We are continuing our strong efforts to bring informative leaders and advocates to our monthly meetings and fundraising for woman candidates in our area. This year, with new leadership at the helm, long-time and dedicated members are making fresh efforts to expand our work through the web, community relations, social events, and fundraising.
Bold leadership requires unwavering organization, mobilization, and a striving to win help us reach the goals you’ll find on this page.
Support and Promote the Principles of the Democratic Party
The current agenda of the National Democratic Party is below as stated on the website Democrats.org (link):
There are several core beliefs that tie our party together: Democrats believe that we’re greater together than we are on our own — that this country succeeds when everyone gets a fair shot, everyone does their fair share, and everyone plays by the same rules. Our party is focused on building an economy that lifts up all Americans, not just those at the top.
That’s why Democrats are working to make progress on issues like job creation, equal pay, education, health care, and clean energy.
Encourage Women to Seek Office and Participate in the Party
In 2013 The North Carolina Council for Women, a women’s advocacy agency within the North Carolina Department of Administration, published a significant report. Read below, and find the link to the report here Status of Women in North Carolina :
By running for office, voting, and serving as leaders in the community, women can make sure that their priorities are reflected in public policy decisions and debates.
They can help shape laws, policies, and decision-making in ways that reflect their interests and needs, as well as those of their families and communities.
• In (NC), women voted at higher rates than men in both the 2008 and 2010
elections. In the 2008 presidential elections, approximately 2,364,000 women (69 percent of eligible female voters) and 2,006,000 men (66 percent of eligible male voters) went to the polls.
• In the (NC) state legislature, women hold 5 of 50 seats in the Senate (10 percent)

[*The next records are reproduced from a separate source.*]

(** C4: in the inventory of a scan no record lies below a directory that an
    ignore rule matches: for every way of writing its relative path as
    [a/rest], no rule of the combined set matches [a].  And when a rule
    matches an entry, directory or not, the walk leaves it at once: nothing
    below it is visited, only the counter of ignored entries moves. *)
Theorem no_record_below_ignored_directory
  (E : str -> str -> option bool) (rootDir0 : str) (fs : filesystem)
  (options : scanOptions) (r : scanResult) :
  scan E rootDir0 fs options = Returned r ->
  plain_tree fs = true ->
  (forall f a rest,
      In f (files r) ->
      relPath f = a ++ lit "/" ++ rest ->
      Forall (fun rule => matchesPattern E a rule = Returned false)
             (allPatternsOf fs options)) /\
  (forall dir entry st,
      isIgnored E (path_relative rootDir0 (path_join dir (entry_name entry)))
                (allPatternsOf fs options) = Returned true ->
      visit E rootDir0 (allPatternsOf fs options) dir entry st =
      Returned {| w_files := w_files st;
                  w_ignoredCount := w_ignoredCount st + 1;
                  w_binaryCount := w_binaryCount st |}).
Proof.
  intros Hscan Hplain. split.
  - set (pats := allPatternsOf fs options).
    assert (H : Forall (fun f => kept_above E pats (relPath f)) (files r)).
    { eapply scan_inv
        with (Q := fun dir e => reached E rootDir0 pats dir /\ plain_names e = true);
        [| | |exact Hscan].
      - intros dir n es [Hdir Hpl] Hign. apply Forall_forall. intros e' He'.
        destruct (reached_entry (Dir n (Returned es)) Hdir Hpl) as [Hp Hab].
        split.
        + right. eexists. split; [exact Hp|]. split; assumption.
        + simpl in Hpl. apply andb_true_iff in Hpl as [_ Hpl].
          rewrite forallb_forall in Hpl. auto.
      - intros dir n stat content [Hdir Hpl] Hign.
        destruct (reached_entry (File n stat content) Hdir Hpl) as [Hp Hab].
        unfold record_of. destruct (measure _ stat content). exact Hab.
      - intros es Hr. unfold plain_tree in Hplain. rewrite Hr in Hplain.
        rewrite forallb_forall in Hplain.
        apply Forall_forall. intros e He. split; [now left | auto]. }
    intros f a rest Hin Hrel. rewrite Forall_forall in H.
    apply isIgnored_false. exact (H f Hin a rest Hrel).
  - intros dir entry st Hign.
    destruct entry as [n s c | n l | n]; simpl in *; rewrite Hign; reflexivity.
Qed.

Lemma no_record_below_ignored_directory_witness :
  exists r f,
    scan Fragment.test (lit "/p") demo_fs defaultOptions = Returned r /\
    plain_tree demo_fs = true /\
    In f (files r) /\
    relPath f = lit "src" ++ lit "/" ++ lit "index.js" /\
    Forall (fun rule => matchesPattern Fragment.test (lit "src") rule
                        = Returned false)
           (allPatternsOf demo_fs defaultOptions).
Proof.
  eexists. eexists.
  split; [vm_compute; reflexivity|].
  split; [reflexivity|].
  split; [right; left; reflexivity|].
  split; [reflexivity|].
  exact (proj1 (@no_record_below_ignored_directory Fragment.test (lit "/p")
                  demo_fs defaultOptions _
                  ltac:(vm_compute; reflexivity) eq_refl)
               _ (lit "src") (lit "index.js")
               (or_intror (or_introl eq_refl)) eq_refl).
Defined.

(* ================================================================== *)
(** * What a scan can throw *)
(* ================================================================== *)

Lemma regexp_thrown (E : str -> str -> option bool) (src s : str) (e : exn) :
  regexp E src s = Thrown e -> e = SyntaxError.
Proof. unfold regexp. destruct (E src s); congruence. Qed.

Lemma minimatch_thrown (E : str -> str -> option bool) (s p : str) (e : exn) :
  minimatch E s p = Thrown e -> e = SyntaxError.
Proof.
  unfold minimatch.
  destruct (Str.eqb p (lit "*")); [discriminate|].
  destruct (negb (Str.includesChar p "*"%char)); [discriminate|].
  apply regexp_thrown.
Qed.

Lemma some_m_thrown {A} (f : A -> outcome bool) (l : list A) (e : exn) :
  (forall x e', f x = Thrown e' -> e' = SyntaxError) ->
  some_m f l = Thrown e -> e = SyntaxError.
Proof.
  intros Hf. induction l as [|x l IH]; simpl; [discriminate|].
  intros H. apply bind_thrown in H as [H | [b [_ H]]]; [eauto|].
  destruct b; [discriminate | auto].
Qed.

Lemma matchesPattern_thrown (E : str -> str -> option bool) (a p : str)
      (e : exn) :
  matchesPattern E a p = Thrown e -> e = SyntaxError.
Proof.
  unfold matchesPattern.
  destruct (negb (Str.includesChar (Str.slashes p) "/"%char)).
  - apply some_m_thrown. intros x e'. apply minimatch_thrown.
  - repeat match goal with
           | |- context [if ?c then _ else _] => destruct c
           end; discriminate.
Qed.

Lemma isIgnored_thrown (E : str -> str -> option bool) (a : str)
      (pats : list str) (e : exn) :
  isIgnored E a pats = Thrown e -> e = SyntaxError.
Proof.
  induction pats as [|p pats IH]; simpl; [discriminate|].
  intros H. apply bind_thrown in H as [H | [b [_ H]]].
  - eapply matchesPattern_thrown; eauto.
  - destruct b; [discriminate | auto].
Qed.

Lemma visit_thrown (E : str -> str -> option bool) (rootDir0 : str)
      (pats : list str) (entry : dirent) :
  forall dir st e,
    visit E rootDir0 pats dir entry st = Thrown e -> e = SyntaxError.
Proof.
  induction entry as [n stat content | n es IH | n err | n]
    using dirent_induction;
    intros dir st e Hv; simpl in Hv;
    (apply bind_thrown in Hv as [Hv | [ign [_ Hv]]];
     [eapply isIgnored_thrown; eauto|]);
    destruct ign; try discriminate.
  revert st Hv. induction es as [|x es IHes]; intros st Hv; simpl in Hv;
    [discriminate|].
  inversion IH; subst.
  apply bind_thrown in Hv as [Hv | [st1 [_ Hv]]]; eauto.
Qed.

Lemma walk_thrown (E : str -> str -> option bool) (rootDir0 : str)
      (pats : list str) (dir : str) (listing : outcome (list dirent))
      (st : walkState) (e : exn) :
  walk E rootDir0 pats dir listing st = Thrown e -> e = SyntaxError.
Proof.
  destruct listing as [es|err]; simpl; [|discriminate].
  revert st. induction es as [|x es IH]; intros st H; simpl in H;
    [discriminate|].
  apply bind_thrown in H as [H | [st1 [_ H]]]; eauto using visit_thrown.
Qed.

(** ** With an engine that accepts every source, a scan returns *)

Section TotalEngine.

Variable E : str -> str -> option bool.
Hypothesis E_total : forall src s, E src s <> None.

Lemma isIgnored_returns (a : str) (pats : list str) :
  exists b, isIgnored E a pats = Returned b.
Proof.
  destruct (isIgnored E a pats) as [b|e] eqn:H; [eauto|].
  exfalso. assert (He := isIgnored_thrown _ _ _ H). subst e.
  clear -E_total H. induction pats as [|p pats IH]; simpl in H; [discriminate|].
  apply bind_thrown in H as [H | [b [_ H]]].
  - unfold matchesPattern in H.
    destruct (negb (Str.includesChar (Str.slashes p) "/"%char)).
    + induction (Str.split "/"%char (Str.slashes a)) as [|x l IHl];
        simpl in H; [discriminate|].
      apply bind_thrown in H as [H | [b [_ H]]].
      * unfold minimatch, regexp in H.
        destruct (Str.eqb _ _); [discriminate|].
        destruct (negb _); [discriminate|].
        destruct (E _ x) eqn:HE; [discriminate|].
        now apply E_total in HE.
      * destruct b; [discriminate | auto].
    + repeat match type of H with
             | context [if ?c then _ else _] => destruct c
             end; discriminate.
  - destruct b; [discriminate | auto].
Qed.

Lemma visit_returns (rootDir0 : str) (pats : list str) (entry : dirent) :
  forall dir st, exists st', visit E rootDir0 pats dir entry st = Returned st'.
Proof.
  induction entry as [n stat content | n es IH | n err | n]
    using dirent_induction;
    intros dir st; simpl;
    match goal with
    | |- context [isIgnored E ?a pats] =>
        destruct (isIgnored_returns a pats) as [ign ->]
    end; simpl; destruct ign; eauto.
  revert st. induction es as [|x es IHes]; intros st; simpl; [eauto|].
  inversion IH as [|? ? Hx Hes]; subst.
  destruct (Hx (path_join dir n) st) as [st1 ->]. simpl. auto.
Qed.

Lemma walk_returns (rootDir0 : str) (pats : list str) (dir : str)
      (listing : outcome (list dirent)) (st : walkState) :
  exists st', walk E rootDir0 pats dir listing st = Returned st'.
Proof.
  destruct listing as [es|err]; simpl; [|eauto].
  revert st. induction es as [|x es IH]; intros st; simpl; [eauto|].
  destruct (visit_returns rootDir0 pats x dir st) as [st1 ->]. simpl. auto.
Qed.

End TotalEngine.

(** C1, as the specification states it, fails: a root that does not exist
    is scanned without an error, and the result is the empty inventory. *)
Lemma missing_root_scan_returns :
  root missing_root_fs = Thrown (IOError ENOENT) /\
  scan Fragment.test (lit "/nowhere") missing_root_fs defaultOptions =
  Returned {| files := []; totalTokens := 0; totalBytes := 0;
              ignoredCount := 0; binaryCount := 0;
              rootDir := lit "/nowhere";
              hasClaudeignore := false; hasGitignore := false |} /\
  ~ (exists e, scan Fragment.test (lit "/nowhere") missing_root_fs
                 defaultOptions = Thrown e).
Proof.
  split; [reflexivity|]. split; [reflexivity|]. intros [e H]. discriminate.
Qed.

(** C1, amended: when the listing of the root fails (the root does not
    exist or is not a directory) the scan returns normally, with an empty
    inventory and zero totals and counters.  No failure of the filesystem
    leaves a scan: what a scan can throw is a SyntaxError of the regular
    expression built from a wildcard rule, and with an engine that accepts
    every source a scan returns. *)
Theorem invalid_root_is_not_an_error
  (E : str -> str -> option bool) (rootDir0 : str) (fs : filesystem)
  (options : scanOptions) :
  (forall err, root fs = Thrown err ->
     scan E rootDir0 fs options =
     Returned {| files := []; totalTokens := 0; totalBytes := 0;
                 ignoredCount := 0; binaryCount := 0;
                 rootDir := rootDir0;
                 hasClaudeignore := existsSync (claudeignore fs);
                 hasGitignore := existsSync (gitignore fs) |}) /\
  (forall e, scan E rootDir0 fs options = Thrown e -> e = SyntaxError) /\
  ((forall src s, E src s <> None) ->
   exists r, scan E rootDir0 fs options = Returned r).
Proof.
  split; [|split].
  - intros err Hroot. unfold scan. rewrite Hroot. reflexivity.
  - unfold scan. intros e H.
    apply bind_thrown in H as [H | [st [_ H]]]; [|discriminate].
    eapply walk_thrown; eauto.
  - intros HE. unfold scan.
    destruct (@walk_returns E HE rootDir0 (allPatternsOf fs options) rootDir0
                (root fs) emptyState) as [st ->].
    simpl. eauto.
Qed.

Lemma invalid_root_is_not_an_error_witness :
  (root missing_root_fs = Thrown (IOError ENOENT) /\
   scan Fragment.test (lit "/nowhere") missing_root_fs defaultOptions =
   Returned {| files := []; totalTokens := 0; totalBytes := 0;
               ignoredCount := 0; binaryCount := 0;
               rootDir := lit "/nowhere";
               hasClaudeignore := false; hasGitignore := false |}) /\
  (scan Fragment.test (lit "/p") broken_rule_fs defaultOptions
   = Thrown SyntaxError /\ SyntaxError = SyntaxError) /\
  (exists r, scan (fun _ _ => Some false) (lit "/p") broken_rule_fs
               defaultOptions = Returned r).
Proof.
  split; [|split].
  - split; [reflexivity|].
    exact (proj1 (invalid_root_is_not_an_error Fragment.test (lit "/nowhere")
                    missing_root_fs defaultOptions)
                 (IOError ENOENT) eq_refl).
  - split; [reflexivity|].
    exact (proj1 (proj2 (invalid_root_is_not_an_error Fragment.test (lit "/p")
                           broken_rule_fs defaultOptions))
                 SyntaxError eq_refl).
  - apply (proj2 (proj2 (invalid_root_is_not_an_error (fun _ _ => Some false)
                           (lit "/p") broken_rule_fs defaultOptions))).
    intros src s. discriminate.
Defined.

(* ================================================================== *)
(** * An entry on which a call fails *)
(* ================================================================== *)

(** C2, as the specification states it, fails: a file on which [statSync]
    throws is in the inventory, with size 0 and token count 0; a file whose
    content cannot be read is there too, with its size. *)
Lemma unreadable_file_is_recorded :
  exists r,
    scan Fragment.test (lit "/p") unreadable_fs defaultOptions = Returned r /\
    map (fun f => (relPath f, size f, tokens f)) (files r) =
    [ (lit "gone.txt", 0, 0); (lit "secret.txt", 12, 0) ].
Proof. eexists. split; vm_compute; reflexivity. Qed.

and 35 of 120 seats in the House of Representatives (29 percent), resulting in a
combined 23.5 percent of all elected General Assembly seats. This situates North Carolinain 28th place among the 50 states and District of Columbia…
Partner With The State Democratic Organizations
Click the links of some of the state and regional affiliates whose executive committees we work with:
Support Democratic Women’s Organizations at the District and County Levels
Our participation in the network of local women’s democratic groups to get women elected and back women’s legislative issues is critical.
Jennifer L. Lawless, of the Women & Politics Institute at American University, wrote a study revealing:
Women are much less likely than men to think they are qualified to run for office.
Women are less likely than men to receive the suggestion to run for office — from anyone.
Women are still responsible for the majority of childcare and household tasks. In families where both adults are working (generally in high-level careers), women are roughly six times more likely than men to bear responsibility for the majority of household tasks, and they are about ten times more likely to be the primary childcare provider. This division of labor is consistent across political party lines.”